The program websites serve as a central repository of information and direct customers to the sign-up
form for the ConnectedSolutions program. National Grid’s web marketing team has been administering
and improving the website in order to make it clear and easy for customers to access all relevant
information about the ConnectedSolutions Program.
2019 DLC Program Changes and Updates
Below are enhancements or changes that National Grid intends to make for the 2019 DR capability
period:
1. Four-hour hour test event. Although National Grid did not call any test events for either
coolControl or ConnectedSolutions this summer, all DLC events for the 2018 DR capability
period were called for four hours. As discussed, this summer was quite hot and there was no need
to call any test events. However, since all actual events were called for four (4) hours, it is
reasonable to justify the use of four-hour test events for future capability periods. Based on the
average demand reduction for all four events, there was no evidence of customer participation
fatigue, even with multiple events, sometimes on consecutive days. Therefore, National Grid will
call all test events in the future as four-hour test event timeframes.

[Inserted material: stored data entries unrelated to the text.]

(* ===== verification/SystemSteps.v ===== *)
(** * Guaranteed calls keep the history acceptable

    For every call of the store: executed with its guarantee in an acceptable history, it makes
    only steps of the life cycles and keeps the invariant. *)

From S2P Require Import Prelude Status Problem Resource Base64 StoreSpec Prog Host Platform Chain Orders Revoke Lifecycle System.

(** ** Maps *)

Lemma map_step_refl {V} (step : V → V → Prop) m : map_step step m m.
Proof. intros id v Hv. exists v. auto. Qed.

Lemma map_step_update {V} (step : V → V → Prop) m id v v' :
  m !! id = Some v → step v v' → map_step step m (<[id := v']> m).
Proof.
  intros Hv Hs id' u Hu. destruct (decide (id' = id)) as [->|].
  - simplify_eq. exists v'. rewrite lookup_insert_eq. auto.
  - exists u. rewrite lookup_insert_ne by done. auto.
Qed.

Lemma map_step_add {V} (step : V → V → Prop) m id v :
  m !! id = None → map_step step m (<[id := v]> m).
Proof.
  intros Hv id' u Hu. exists u. rewrite lookup_insert_ne; [auto|]. intros ->. by rewrite Hu in Hv.
Qed.

Lemma map_step_subseteq {V} (step : V → V → Prop) (m m' : gmap string V) :
  m ⊆ m' → map_step step m m'.
Proof. intros Hle id v Hv. exists v. split; [by eapply lookup_weaken|auto]. Qed.

#[export] Hint Resolve map_step_refl map_step_update map_step_add : acme.

(** Inserting several values under their own keys. *)
Definition insert_all {V} (key : V → string) (l : list V) (m : gmap string V) : gmap string V :=
  fold_left (λ m v, <[key v := v]> m) l m.

Section InsertAll.
Context {V : Type} (key : V → string).
Implicit Types (l : list V) (m : gmap string V).

Lemma insert_all_other l m id : id ∉ map key l → insert_all key l m !! id = m !! id.
Proof.
  unfold insert_all. revert m. induction l as [|v l IH]; intros m; simpl; [done|].
  rewrite not_elem_of_cons. intros [??]. by rewrite IH, lookup_insert_ne.
Qed.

2. Discontinuation of coolControl Program from 2019 DLM Programs. Kenmore was determined
to be the first NWA area for which there was a DR need in the Upstate New York area. The
DPAM team has re-evaluated the needs associated with the Kenmore area and has determined
that the most suitable opportunity for this area to address the system need is with an ESS
installation. An ESS will meet the Kenmore need, thus eliminating the need for additional
focused DR offerings. Existing Emerson Sensi™ thermostat participants will be offered the
ability to transition their participation into the ConnectedSolutions program. This will provide
these customers with an ongoing means to remain engaged in DR using the Emerson Sensi™
thermostat they have received. This allows the Company to continue to grow the rapidly
expanding, system-wide DLC Program.
In addition, National Grid was required to evaluate the BCA of all DLM programs and to ensure
that the BCA was greater than 1.0 for all implemented programs. While the Company’s
32
coolControl Program has been operational for the past three years, it has not been cost-effective
for that time period and there have not been any major improvements in the program over this
timeframe to indicate that it would reach cost-effectiveness. National Grid has learned a great
deal about the target demographic of the Kenmore area and can apply the engagement strategies
employed there to other potential areas in the future.

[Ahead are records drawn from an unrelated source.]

(* ===== verification/SystemRules.v ===== *)
(** * Rules for programs of the server

    How to show that a handler or worker is safe in the system of System.v: rules for the reads of
    the store and for code whose calls need no guarantee. *)

From S2P Require Import Prelude Status Problem Resource Base64 StoreSpec Prog Host Platform Chain Http Orders Revoke Lifecycle System SystemSteps.

(** [v] was stored under [id] at a point between [w] and [w']. *)
Definition read_at {V} (f : AStore → gmap string V) (w w' : World) (id : string) (v : V) : Prop :=
  ∃ w0, w `suffix_of` w0 ∧ w0 `suffix_of` w' ∧ f (current w0) !! id = Some v.

(** The authorization was, or was not, valid at a point between [w] and [w']. *)
Definition valid_at (w w' : World) (zid : string) : Prop :=
  ∃ w0, w `suffix_of` w0 ∧ w0 `suffix_of` w' ∧ authz_valid (current w0) zid.
Definition invalid_at (w w' : World) (zid : string) : Prop :=
  ∃ w0, w `suffix_of` w0 ∧ w0 `suffix_of` w' ∧ ¬ authz_valid (current w0) zid.

(** A program all of whose calls may be made at any time. *)
Fixpoint free `{Platform} {A} (p : Prog A) : Prop :=
  match p with
  | Ret _ => True
  | Vis e k => (∀ w, guar _ e w) ∧ ∀ x, free (k x)
  end.

Create HintDb free.

Section Rules.
Context `{Platform}.

(** Started in an acceptable history [w], the program is safe and ends with [Q]. *)
Definition WP {A} (p : Prog A) (Q : A → World → Prop) (w : World) : Prop :=
  hist_ok w → wp suffix hist_ok guar sys_step p (λ a w', w `suffix_of` w' → hist_ok w' → Q a w') w.

Lemma WP_conseq {A} (p : Prog A) (Q Q' : A → World → Prop) w :
  WP p Q w → (∀ a w', w `suffix_of` w' → hist_ok w' → Q a w' → Q' a w') → WP p Q' w.
Proof.
  intros Hp HQ Hw. eapply (wp_conseq _ _); [|by apply Hp]. intros a w' Hle HQa _ Hw'. by apply HQ, HQa.
Qed.

Lemma WP_ret {A} (a : A) (Q : A → World → Prop) w : Q a w → WP (Ret a) Q w.
Proof. intros HQ Hw. simpl. auto. Qed.

Lemma WP_mret {A} (a : A) (Q : A → World → Prop) w : Q a w → WP (mret a) Q w.
Proof. apply WP_ret. Qed.

Lemma WP_bind {A B} (f : A → Prog B) (p : Prog A) (Q : B → World → Prop) w :
  WP p (λ a, WP (f a) Q) w → WP (p ≫= f) Q w.
Proof.
  intros Hp Hw. apply (wp_bind _ _). specialize (Hp Hw). apply (wp_inv _ _ _ _ _ _ _ Hw) in Hp.
  eapply (wp_conseq _ _); [|exact Hp]. intros a w' Hle [Hw' Ha].
  eapply (wp_conseq _ _); [|by apply Ha]. intros b w'' Hle' Hb _ Hw''. by apply Hb.
Qed.

(** Keeping what is known of the initial history. *)
Lemma WP_frame {A} (p : Prog A) (Q : A → World → Prop) (P : World → Prop) w :
  (∀ w', w `suffix_of` w' → P w → P w') → P w → WP p (λ a w', P w' → Q a w') w → WP p Q w.
Proof. intros HP Hw Hp. eapply WP_conseq; [done|]. intros a w' Hle _ HQ. apply HQ. eauto. Qed.

Lemma WP_call {X} (e : op X) (Q : X → World → Prop) w :
  (hist_ok w → guar X e w) →
  (∀ w0 x w', w `suffix_of` w0 → hist_ok w0 → sys_step X e w0 x w' → w0 `suffix_of` w' →
     hist_ok w' → Q x w') →
  WP (call e) Q w.
Proof.
  intros Hg HQ Hw. apply (wp_call _ _); [auto|]. intros w0 x w1 ? ? ? ? ? ? ? ?. by eapply (HQ w0).
Qed.

(** A reading of the clock. *)
Lemma WP_now (Q : Time → World → Prop) w :
  (∀ now w', w `suffix_of` w' → hist_ok w' → Q now w') → WP Now Q w.
Proof. intros HQ. apply WP_call; [done|]. intros w0 now w' Hle _ _ Hle' Hw'. apply HQ; [by etrans|done]. Qed.

(** ** Code that needs no guarantee *)

Lemma WP_free {A} (p : Prog A) (Q : A → World → Prop) w :
  free p → (∀ a w', w `suffix_of` w' → hist_ok w' → Q a w') → WP p Q w.
Proof.
  intros Hp HQ Hw. revert w Hw HQ. induction p as [a|X e k IH]; intros w Hw HQ; simpl; [auto|].
  destruct Hp as [Hg Hk]. split; [done|]. intros w0 x w' Hle _ _ _ Hle' Hw'.
  eapply (wp_conseq _ _); [|apply IH; [apply Hk|done|]].
  - intros a w'' Hle'' Ha _. by apply Ha.
  - intros a w'' Hle'' Hw''. apply HQ; [|done]. by repeat (etrans; [done|]).
Qed.

Lemma free_bind {A B} (f : A → Prog B) (p : Prog A) :
  free p → (∀ a, free (f a)) → free (p ≫= f).
Proof.
  intros Hp Hf. change (p ≫= f) with (prog_bind f p). induction p as [a|X e k IH]; simpl; [auto|].
  destruct Hp. split; auto.
Qed.

Lemma free_ret {A} (a : A) : free (Ret a).
Proof. done. Qed.

Lemma free_mret {A} (a : A) : free (mret a).
Proof. done. Qed.

Lemma free_call {X} (e : op X) : (∀ w, guar X e w) → free (call e).
Proof. done. Qed.

Lemma free_orElse {A B} (p : Prog (result Problem A)) (fail : Problem → Prog B) (k : A → Prog B) :
  free p → (∀ e, free (fail e)) → (∀ a, free (k a)) → free (orElse p fail k).
Proof. intros. apply free_bind; [done|]. intros []; auto. Qed.

Lemma free_andThen {A B} (p : Prog (result Problem A)) (k : A → Prog (result Problem B)) :
  free p → (∀ a, free (k a)) → free (andThen p k).
Proof. intros. by apply free_orElse. Qed.

(** Early returns. *)
Lemma WP_orElse {A B} (p : Prog (result Problem A)) (fail : Problem → Prog B) (k : A → Prog B)
    (Q : B → World → Prop) w :
  WP p (λ r w', match r with Ok a => WP (k a) Q w' | Err e => WP (fail e) Q w' end) w →
  WP (orElse p fail k) Q w.
Proof. intros Hp. apply WP_bind. eapply WP_conseq; [done|]. by intros [] w' _ _. Qed.

Lemma WP_andThen {A B} (p : Prog (result Problem A)) (k : A → Prog (result Problem B))
    (Q : result Problem B → World → Prop) w :
  WP p (λ r w', match r with Ok a => WP (k a) Q w' | Err e => Q (Err e) w' end) w →
  WP (andThen p k) Q w.
Proof.
  intros Hp. apply WP_orElse. eapply WP_conseq; [done|]. intros [] w' _ _; [done|]. apply WP_mret.
Qed.

(** Releasing a task or dropping it ends a run. *)
Lemma WP_done {A} (p : Prog A) w : free p → WP p (λ _ _, True) w.
Proof. intros. by apply WP_free. Qed.

(** A program that ends the run and returns a fixed value. *)
Lemma WP_end {A} (p : Prog unit) (a : A) (Q : A → World → Prop) w :
  WP p (λ _ _, True) w → (∀ w', Q a w') → WP (_ ← p; mret a) Q w.
Proof. intros Hp HQ. apply WP_bind. eapply WP_conseq; [done|]. intros. by apply WP_mret. Qed.

(** ** Reads *)

Lemma transport_not_found err : transport err → IsNotFound err = false.
Proof. by intros (? & _). Qed.

(** A lookup. *)
Lemma WP_read {V} ctx (c : storeCall V) (f : AStore → gmap string V) id (Q : Res V → World → Prop) w :
  (∀ a, spec_exec c a = lookup_result (f a !! id) a) → (∀ w, guar_store c w) →
  (∀ r w', w `suffix_of` w' → hist_ok w' → (∀ v, r = Ok v → read_at f w w' id v) → Q r w') →
  WP (store ctx c) Q w.
Proof.
  intros Hc Hg HQ. apply WP_call; [intros _; apply Hg|].
  intros w0 x w' Hle Hw0 Hstep Hle' Hw'. apply HQ; [by etrans|done|]. intros v ->.
  destruct Hstep as [(_ & Hx & ->)|(err & _ & ? & _)]; [|done].
  rewrite Hc in Hx. exists w0. split_and!; [done|done|].
  unfold lookup_result in Hx. simpl in Hx. by destruct (f (current w0) !! id); simplify_eq.
Qed.

Lemma WP_order ctx id (Q : Res Order → World → Prop) w :
  (∀ r w', w `suffix_of` w' → hist_ok w' →
     (∀ o, r = Ok o → ord_ID o = id ∧ read_at as_orders w w' id o) → Q r w') →
  WP (store ctx (CallOrder id)) Q w.
Proof.
  intros HQ. eapply (WP_read _ _ as_orders id); [done|done|]. intros r w' Hle Hw' Hr. apply HQ; [done..|].
  intros o Ho. split; [|by apply Hr]. destruct (Hr _ Ho) as (w0 & _ & Hle0 & Hid).
  by apply (inv_orders _ _ (hist_inv w0 (hist_ok_suffix _ _ Hle0 Hw'))).
Qed.

Lemma WP_authz ctx id (Q : Res Authorization → World → Prop) w :
  (∀ r w', w `suffix_of` w' → hist_ok w' →
     (∀ z, r = Ok z → az_ID z = id ∧ read_at as_authzs w w' id z) → Q r w') →
  WP (store ctx (CallAuthorization id)) Q w.
Proof.
  intros HQ. eapply (WP_read _ _ as_authzs id); [done|done|]. intros r w' Hle Hw' Hr. apply HQ; [done..|].
  intros z Hz. split; [|by apply Hr]. destruct (Hr _ Hz) as (w0 & _ & Hle0 & Hid).
  by apply (inv_authzs _ _ (hist_inv w0 (hist_ok_suffix _ _ Hle0 Hw'))).
Qed.

Lemma WP_challenge ctx id (Q : Res Challenge → World → Prop) w :
  (∀ r w', w `suffix_of` w' → hist_ok w' →
     (∀ c, r = Ok c → ch_ID c = id ∧ read_at as_challenges w w' id c) → Q r w') →
  WP (store ctx (CallChallenge id)) Q w.
Proof.
  intros HQ. eapply (WP_read _ _ as_challenges id); [done|done|]. intros r w' Hle Hw' Hr.
  apply HQ; [done..|].
  intros c Hc. split; [|by apply Hr]. destruct (Hr _ Hc) as (w0 & _ & Hle0 & Hid).
  by apply (inv_challenges _ _ (hist_inv w0 (hist_ok_suffix _ _ Hle0 Hw'))).
Qed.

Lemma WP_account ctx id (Q : Res Account → World → Prop) w :
  (∀ r w', w `suffix_of` w' → hist_ok w' →
     (∀ b, r = Ok b → acct_ID b = id ∧ read_at as_accounts w w' id b) → Q r w') →
  WP (store ctx (CallAccount id)) Q w.
Proof.
  intros HQ. eapply (WP_read _ _ as_accounts id); [done|done|]. intros r w' Hle Hw' Hr.
  apply HQ; [done..|].
  intros b Hb. split; [|by apply Hr]. destruct (Hr _ Hb) as (w0 & _ & Hle0 & Hid).
  by apply (inv_accounts _ _ (hist_inv w0 (hist_ok_suffix _ _ Hle0 Hw'))).
Qed.

Lemma WP_certificate ctx id (Q : Res Certificate → World → Prop) w :
  (∀ r w', w `suffix_of` w' → hist_ok w' →
     (∀ c, r = Ok c → crt_ID c = id ∧ read_at as_certificates w w' id c) → Q r w') →
  WP (store ctx (CallCertificate id)) Q w.
Proof.
  intros HQ. eapply (WP_read _ _ as_certificates id); [done|done|]. intros r w' Hle Hw' Hr.
  apply HQ; [done..|].
  intros c Hc. split; [|by apply Hr]. destruct (Hr _ Hc) as (w0 & _ & Hle0 & Hid).
  by apply (inv_certs _ _ (hist_inv w0 (hist_ok_suffix _ _ Hle0 Hw'))).
Qed.

(** ** What was read *)

Lemma read_seen {V} (f : AStore → gmap string V) w w' id v : read_at f w w' id v → seen f w' id v.
Proof. intros (w0 & _ & Hle & Hv). by exists w0. Qed.

Lemma since_later w w' o :
  w `suffix_of` w' → hist_ok w' → seen as_orders w (ord_ID o) o → since o (current w').
Proof.
  intros Hle Hw' (w0 & Hle0 & Ho).
  destruct (orders_later w0 w') with (ord_ID o) o as (o' & Ho' & Hrtc); [by etrans|done|done|].
  exists o'. split; [done|]. by apply (rtc_rev order_step ord_Revision order_step_rev).
Qed.

Lemma valid_at_seen w w' o zid :
  hist_ok w' → seen as_orders w (ord_ID o) o → valid_at w w' zid → seen_valid w' o zid.
Proof.
  intros Hw' Ho (w0 & Hle & Hle' & Hv). exists w0. split_and!; [done| |done].
  eapply since_later; [done|by eapply hist_ok_suffix|done].
Qed.

Lemma invalid_at_seen w w' o zid :
  hist_ok w' → seen as_orders w (ord_ID o) o → invalid_at w w' zid → seen_invalid w' o zid.
Proof.
  intros Hw' Ho (w0 & Hle & Hle' & Hv). exists w0. split_and!; [done| |done].
  eapply since_later; [done|by eapply hist_ok_suffix|done].
Qed.

Lemma read_valid w w' zid z :
  read_at as_authzs w w' zid z →
  if decide (az_Status z = AuthorizationValid) then valid_at w w' zid else invalid_at w w' zid.
Proof.
  intros (w0 & ? & ? & Hz). case_decide; exists w0; split_and!; try done; unfold authz_valid; rewrite Hz;
    naive_solver.
Qed.

End Rules.

#[export] Hint Resolve free_ret free_mret free_call : free.

(** Shows that a program needs no guarantee, lemma by lemma. *)
Ltac solve_free :=
  repeat first
    [ progress intros
    | solve [eauto with free nocore]
    | apply free_ret
    | apply free_mret
    | (apply free_call; intros; exact I)
    | apply free_orElse
    | apply free_andThen
    | apply free_bind
    | case_match ].

(** Moves knowledge of the past to a later history. *)
#[export] Hint Extern 2 (suffix _ _) => (etrans; eassumption) : acme.
#[export] Hint Resolve seen_mono read_seen : acme.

3. BCR and Continuation of ConnectedSolutions Program. Per the April 2018 Order, National
Grid was required to respond to the continuation and overall cost-effectiveness of the DLC
Programs. As the BCR for the system-wide ConnectedSolutions Program is greater than one,
the Company will continue to offer that program for the 2019 season and foreseeable future.
DLM Program Conclusion
Implementation of National Grid’s DLM Programs is aligned with New York State’s goals, particularly
those that are cited in the 2015 State Energy Plan referencing the achievement of 50% of electricity
generated by renewable energy resources by 2030, the 40% reduction of GHG emissions from the energy
sector by 2030, and the longer term goal of decreasing total carbon emissions 80% by 2050. Avoidance
of carbon reductions through DR programs contributes to the State’s goals, and DR has been proven to
lower carbon emissions and contribute to overall peak load reduction.
National Grid’s DLM Programs have grown significantly in the 2018 capability period. This past
summer was relatively warm and there were several events held for the CSRP and the DLC
Programs. National Grid was able to relieve stress on the Company’s electrical equipment and
overall electric system through implementing the system-wide DLM Programs. National Grid
seeks to increase customer engagement and impart an understanding about each customer’s role in
grid reliability and flexibility, reduction of GHG emissions, and peak load curtailment as an overall
benefit to the grid through the Company’s DLM Programs.